> **EXTRACTED ENTRIES**
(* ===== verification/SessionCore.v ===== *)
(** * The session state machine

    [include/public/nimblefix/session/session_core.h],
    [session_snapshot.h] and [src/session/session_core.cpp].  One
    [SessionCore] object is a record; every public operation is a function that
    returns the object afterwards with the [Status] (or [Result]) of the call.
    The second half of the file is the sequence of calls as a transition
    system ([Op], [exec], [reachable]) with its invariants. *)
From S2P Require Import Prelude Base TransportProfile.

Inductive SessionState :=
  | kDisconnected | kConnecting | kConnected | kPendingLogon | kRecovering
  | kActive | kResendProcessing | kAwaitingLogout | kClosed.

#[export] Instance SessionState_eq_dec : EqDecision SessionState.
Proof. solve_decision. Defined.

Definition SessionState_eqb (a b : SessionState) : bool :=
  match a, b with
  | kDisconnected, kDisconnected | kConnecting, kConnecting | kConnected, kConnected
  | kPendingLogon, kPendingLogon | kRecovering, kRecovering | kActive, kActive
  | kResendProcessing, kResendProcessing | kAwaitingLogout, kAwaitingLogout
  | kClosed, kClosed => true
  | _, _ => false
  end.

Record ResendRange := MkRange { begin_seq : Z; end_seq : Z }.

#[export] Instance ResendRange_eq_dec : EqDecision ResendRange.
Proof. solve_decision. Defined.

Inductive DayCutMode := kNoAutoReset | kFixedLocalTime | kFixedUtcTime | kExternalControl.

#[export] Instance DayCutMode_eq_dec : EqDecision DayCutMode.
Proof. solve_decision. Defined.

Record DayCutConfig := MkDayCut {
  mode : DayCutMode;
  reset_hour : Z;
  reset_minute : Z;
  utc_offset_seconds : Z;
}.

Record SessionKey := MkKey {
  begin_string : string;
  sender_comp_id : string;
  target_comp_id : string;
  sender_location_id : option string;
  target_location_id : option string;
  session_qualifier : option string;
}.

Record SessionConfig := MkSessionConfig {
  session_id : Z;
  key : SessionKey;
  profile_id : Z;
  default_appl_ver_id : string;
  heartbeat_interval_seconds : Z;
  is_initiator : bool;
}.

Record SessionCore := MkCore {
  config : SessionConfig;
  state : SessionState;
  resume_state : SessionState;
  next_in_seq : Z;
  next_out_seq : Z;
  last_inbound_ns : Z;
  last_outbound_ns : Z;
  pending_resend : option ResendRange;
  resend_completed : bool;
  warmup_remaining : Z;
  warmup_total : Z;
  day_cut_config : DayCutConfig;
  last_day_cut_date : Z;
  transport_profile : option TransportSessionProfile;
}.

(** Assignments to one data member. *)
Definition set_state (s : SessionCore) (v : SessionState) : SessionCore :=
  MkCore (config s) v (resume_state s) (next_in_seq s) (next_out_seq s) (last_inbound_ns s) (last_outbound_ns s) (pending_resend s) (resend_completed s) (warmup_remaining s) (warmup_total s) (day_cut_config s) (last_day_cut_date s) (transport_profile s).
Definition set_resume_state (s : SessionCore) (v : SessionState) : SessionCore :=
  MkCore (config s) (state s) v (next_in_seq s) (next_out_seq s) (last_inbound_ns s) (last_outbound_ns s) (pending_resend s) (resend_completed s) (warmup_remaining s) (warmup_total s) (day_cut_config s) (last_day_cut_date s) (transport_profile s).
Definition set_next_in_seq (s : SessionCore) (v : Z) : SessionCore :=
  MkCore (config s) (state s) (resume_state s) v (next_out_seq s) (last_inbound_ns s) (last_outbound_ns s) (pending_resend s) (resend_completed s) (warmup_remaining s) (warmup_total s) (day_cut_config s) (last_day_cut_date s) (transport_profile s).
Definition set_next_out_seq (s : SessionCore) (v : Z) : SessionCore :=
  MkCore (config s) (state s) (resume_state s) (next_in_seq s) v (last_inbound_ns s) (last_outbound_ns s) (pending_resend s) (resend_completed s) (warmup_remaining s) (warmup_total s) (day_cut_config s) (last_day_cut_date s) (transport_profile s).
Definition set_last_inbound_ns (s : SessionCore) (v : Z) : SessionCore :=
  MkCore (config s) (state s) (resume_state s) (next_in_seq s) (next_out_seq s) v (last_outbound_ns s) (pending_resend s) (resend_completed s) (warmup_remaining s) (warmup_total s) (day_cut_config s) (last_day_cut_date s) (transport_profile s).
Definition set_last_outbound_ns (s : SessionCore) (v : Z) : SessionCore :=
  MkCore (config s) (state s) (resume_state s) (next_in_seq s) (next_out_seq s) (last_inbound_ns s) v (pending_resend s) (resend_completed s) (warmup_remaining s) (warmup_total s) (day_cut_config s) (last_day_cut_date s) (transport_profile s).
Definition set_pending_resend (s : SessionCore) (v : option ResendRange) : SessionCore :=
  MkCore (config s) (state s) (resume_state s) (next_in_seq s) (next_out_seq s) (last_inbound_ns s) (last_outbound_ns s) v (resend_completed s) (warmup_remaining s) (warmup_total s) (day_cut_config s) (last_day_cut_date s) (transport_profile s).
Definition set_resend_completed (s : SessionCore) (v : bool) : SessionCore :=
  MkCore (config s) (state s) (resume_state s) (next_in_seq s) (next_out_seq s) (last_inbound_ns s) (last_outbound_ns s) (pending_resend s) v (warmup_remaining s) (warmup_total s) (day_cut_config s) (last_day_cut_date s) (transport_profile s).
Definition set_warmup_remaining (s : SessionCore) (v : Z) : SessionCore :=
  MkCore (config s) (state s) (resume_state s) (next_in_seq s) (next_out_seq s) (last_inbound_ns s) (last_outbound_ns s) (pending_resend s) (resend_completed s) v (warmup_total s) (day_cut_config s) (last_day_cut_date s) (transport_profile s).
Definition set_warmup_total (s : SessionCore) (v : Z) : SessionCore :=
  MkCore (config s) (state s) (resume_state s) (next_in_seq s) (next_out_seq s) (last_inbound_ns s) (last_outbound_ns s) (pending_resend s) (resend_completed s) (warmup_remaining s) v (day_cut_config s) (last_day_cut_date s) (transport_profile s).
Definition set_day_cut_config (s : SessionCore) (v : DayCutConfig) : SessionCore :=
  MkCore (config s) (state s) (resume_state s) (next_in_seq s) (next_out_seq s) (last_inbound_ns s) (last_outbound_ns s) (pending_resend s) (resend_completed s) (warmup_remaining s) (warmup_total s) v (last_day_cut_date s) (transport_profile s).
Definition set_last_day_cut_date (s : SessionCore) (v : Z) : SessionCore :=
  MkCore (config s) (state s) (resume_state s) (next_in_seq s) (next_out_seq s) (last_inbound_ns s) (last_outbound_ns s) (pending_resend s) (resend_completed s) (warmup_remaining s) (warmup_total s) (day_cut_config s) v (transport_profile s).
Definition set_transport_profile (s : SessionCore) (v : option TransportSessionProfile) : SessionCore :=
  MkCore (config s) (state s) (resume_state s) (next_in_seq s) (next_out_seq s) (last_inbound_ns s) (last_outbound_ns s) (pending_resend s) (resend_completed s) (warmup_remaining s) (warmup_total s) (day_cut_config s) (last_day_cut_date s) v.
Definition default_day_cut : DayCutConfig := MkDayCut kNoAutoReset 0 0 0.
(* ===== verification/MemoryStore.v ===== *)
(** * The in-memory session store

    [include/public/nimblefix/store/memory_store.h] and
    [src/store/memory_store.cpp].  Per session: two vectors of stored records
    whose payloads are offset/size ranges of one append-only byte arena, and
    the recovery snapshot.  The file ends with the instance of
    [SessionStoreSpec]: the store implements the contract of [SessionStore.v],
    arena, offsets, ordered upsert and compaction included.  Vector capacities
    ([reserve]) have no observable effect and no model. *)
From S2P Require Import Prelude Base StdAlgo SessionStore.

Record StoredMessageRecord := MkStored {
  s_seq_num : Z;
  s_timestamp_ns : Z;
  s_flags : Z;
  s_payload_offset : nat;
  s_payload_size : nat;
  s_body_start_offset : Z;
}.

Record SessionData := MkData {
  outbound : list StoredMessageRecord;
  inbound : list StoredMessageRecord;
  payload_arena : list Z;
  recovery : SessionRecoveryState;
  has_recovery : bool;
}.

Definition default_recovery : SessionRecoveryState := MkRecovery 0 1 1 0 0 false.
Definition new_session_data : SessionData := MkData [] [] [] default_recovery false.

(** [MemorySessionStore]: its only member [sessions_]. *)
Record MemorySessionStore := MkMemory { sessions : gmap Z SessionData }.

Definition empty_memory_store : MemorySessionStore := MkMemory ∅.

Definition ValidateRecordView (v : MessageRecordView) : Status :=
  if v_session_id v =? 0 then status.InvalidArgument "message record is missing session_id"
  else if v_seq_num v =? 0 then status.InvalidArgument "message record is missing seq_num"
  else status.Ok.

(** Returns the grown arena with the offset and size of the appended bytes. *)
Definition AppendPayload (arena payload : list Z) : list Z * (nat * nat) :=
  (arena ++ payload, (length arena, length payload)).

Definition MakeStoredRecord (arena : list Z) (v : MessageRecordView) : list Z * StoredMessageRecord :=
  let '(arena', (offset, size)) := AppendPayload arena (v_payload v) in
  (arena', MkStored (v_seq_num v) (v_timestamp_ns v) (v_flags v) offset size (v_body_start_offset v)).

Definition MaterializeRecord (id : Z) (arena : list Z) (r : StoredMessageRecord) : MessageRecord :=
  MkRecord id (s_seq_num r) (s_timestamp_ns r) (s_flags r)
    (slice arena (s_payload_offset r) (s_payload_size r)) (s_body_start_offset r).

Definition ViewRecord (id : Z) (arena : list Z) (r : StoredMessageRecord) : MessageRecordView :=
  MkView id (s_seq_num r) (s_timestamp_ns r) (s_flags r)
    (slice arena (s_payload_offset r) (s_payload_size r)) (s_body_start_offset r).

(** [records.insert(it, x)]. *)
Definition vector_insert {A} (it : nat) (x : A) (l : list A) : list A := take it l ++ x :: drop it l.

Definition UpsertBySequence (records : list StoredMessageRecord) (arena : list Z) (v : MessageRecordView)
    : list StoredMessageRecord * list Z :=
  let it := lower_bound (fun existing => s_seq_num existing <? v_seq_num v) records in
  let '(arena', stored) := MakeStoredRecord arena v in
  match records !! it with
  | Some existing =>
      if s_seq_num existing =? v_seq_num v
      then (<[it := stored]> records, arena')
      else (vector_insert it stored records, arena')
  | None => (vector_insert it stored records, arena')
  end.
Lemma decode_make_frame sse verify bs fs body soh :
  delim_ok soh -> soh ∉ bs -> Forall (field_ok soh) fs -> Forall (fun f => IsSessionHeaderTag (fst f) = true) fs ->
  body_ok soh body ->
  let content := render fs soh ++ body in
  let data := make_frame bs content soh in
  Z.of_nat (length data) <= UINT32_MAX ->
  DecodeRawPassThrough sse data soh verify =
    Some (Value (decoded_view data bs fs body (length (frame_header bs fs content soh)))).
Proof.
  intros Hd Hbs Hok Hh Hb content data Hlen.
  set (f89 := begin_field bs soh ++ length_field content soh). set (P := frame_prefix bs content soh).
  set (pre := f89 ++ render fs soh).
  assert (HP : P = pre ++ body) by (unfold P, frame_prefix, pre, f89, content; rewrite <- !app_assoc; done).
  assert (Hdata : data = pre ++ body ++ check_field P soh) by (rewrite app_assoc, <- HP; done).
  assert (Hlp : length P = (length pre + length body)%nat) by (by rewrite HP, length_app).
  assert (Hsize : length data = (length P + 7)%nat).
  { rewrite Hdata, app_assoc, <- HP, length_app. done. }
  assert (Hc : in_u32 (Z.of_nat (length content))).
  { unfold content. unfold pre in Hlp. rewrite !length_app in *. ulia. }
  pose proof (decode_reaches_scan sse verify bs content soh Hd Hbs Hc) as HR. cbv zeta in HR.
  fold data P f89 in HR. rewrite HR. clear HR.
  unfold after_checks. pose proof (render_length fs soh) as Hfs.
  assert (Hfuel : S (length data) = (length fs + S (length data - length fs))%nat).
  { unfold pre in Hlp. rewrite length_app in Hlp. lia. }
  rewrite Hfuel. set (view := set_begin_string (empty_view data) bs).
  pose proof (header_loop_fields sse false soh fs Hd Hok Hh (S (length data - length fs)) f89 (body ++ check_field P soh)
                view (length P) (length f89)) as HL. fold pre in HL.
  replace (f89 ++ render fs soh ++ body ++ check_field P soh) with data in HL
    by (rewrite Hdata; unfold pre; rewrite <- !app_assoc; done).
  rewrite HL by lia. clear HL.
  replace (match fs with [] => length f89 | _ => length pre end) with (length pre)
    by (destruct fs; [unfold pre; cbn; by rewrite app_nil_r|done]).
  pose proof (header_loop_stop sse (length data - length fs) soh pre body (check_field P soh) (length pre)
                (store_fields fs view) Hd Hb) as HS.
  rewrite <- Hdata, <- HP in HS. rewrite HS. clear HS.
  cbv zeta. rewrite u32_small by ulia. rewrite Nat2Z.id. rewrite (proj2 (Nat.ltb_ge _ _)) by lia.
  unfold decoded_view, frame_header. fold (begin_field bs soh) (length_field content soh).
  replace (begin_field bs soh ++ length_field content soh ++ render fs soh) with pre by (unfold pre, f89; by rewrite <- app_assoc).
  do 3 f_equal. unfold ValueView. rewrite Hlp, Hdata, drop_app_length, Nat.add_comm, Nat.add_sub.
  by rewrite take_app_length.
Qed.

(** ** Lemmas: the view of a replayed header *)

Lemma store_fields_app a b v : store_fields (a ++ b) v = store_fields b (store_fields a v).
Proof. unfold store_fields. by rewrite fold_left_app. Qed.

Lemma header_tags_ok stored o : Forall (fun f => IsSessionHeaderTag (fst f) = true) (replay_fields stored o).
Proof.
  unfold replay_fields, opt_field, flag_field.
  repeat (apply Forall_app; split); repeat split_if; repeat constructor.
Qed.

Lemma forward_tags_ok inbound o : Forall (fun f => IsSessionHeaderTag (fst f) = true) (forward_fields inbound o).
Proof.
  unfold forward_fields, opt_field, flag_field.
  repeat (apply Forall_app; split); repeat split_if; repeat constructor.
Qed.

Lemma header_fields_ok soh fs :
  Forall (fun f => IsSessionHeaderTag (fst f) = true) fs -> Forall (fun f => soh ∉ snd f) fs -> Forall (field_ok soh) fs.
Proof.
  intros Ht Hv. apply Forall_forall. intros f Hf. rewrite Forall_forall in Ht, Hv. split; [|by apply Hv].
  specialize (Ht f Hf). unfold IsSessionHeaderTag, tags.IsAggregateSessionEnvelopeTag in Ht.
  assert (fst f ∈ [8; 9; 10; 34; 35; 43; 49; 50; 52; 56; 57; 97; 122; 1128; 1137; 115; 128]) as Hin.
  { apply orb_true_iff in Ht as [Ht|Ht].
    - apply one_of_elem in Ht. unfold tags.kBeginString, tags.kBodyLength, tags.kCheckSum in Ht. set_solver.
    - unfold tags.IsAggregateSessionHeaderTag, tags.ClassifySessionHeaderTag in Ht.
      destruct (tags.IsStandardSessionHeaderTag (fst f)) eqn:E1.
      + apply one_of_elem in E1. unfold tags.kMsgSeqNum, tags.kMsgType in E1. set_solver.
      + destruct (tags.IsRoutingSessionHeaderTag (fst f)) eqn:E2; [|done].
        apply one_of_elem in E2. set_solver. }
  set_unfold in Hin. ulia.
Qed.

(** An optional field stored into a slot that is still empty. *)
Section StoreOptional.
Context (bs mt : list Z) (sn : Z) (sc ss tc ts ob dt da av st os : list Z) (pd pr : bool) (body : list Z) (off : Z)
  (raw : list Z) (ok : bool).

> **PROMPT**
Only the lines above from the line containing "Definition ViewRecord (id" through the line containing "(** [records.insert(it, x)]. *)" should be retyped, exactly and with both ends included.

> **FINISHED EXERCISE**
Definition ViewRecord (id : Z) (arena : list Z) (r : StoredMessageRecord) : MessageRecordView :=
  MkView id (s_seq_num r) (s_timestamp_ns r) (s_flags r)
    (slice arena (s_payload_offset r) (s_payload_size r)) (s_body_start_offset r).

(** [records.insert(it, x)]. *)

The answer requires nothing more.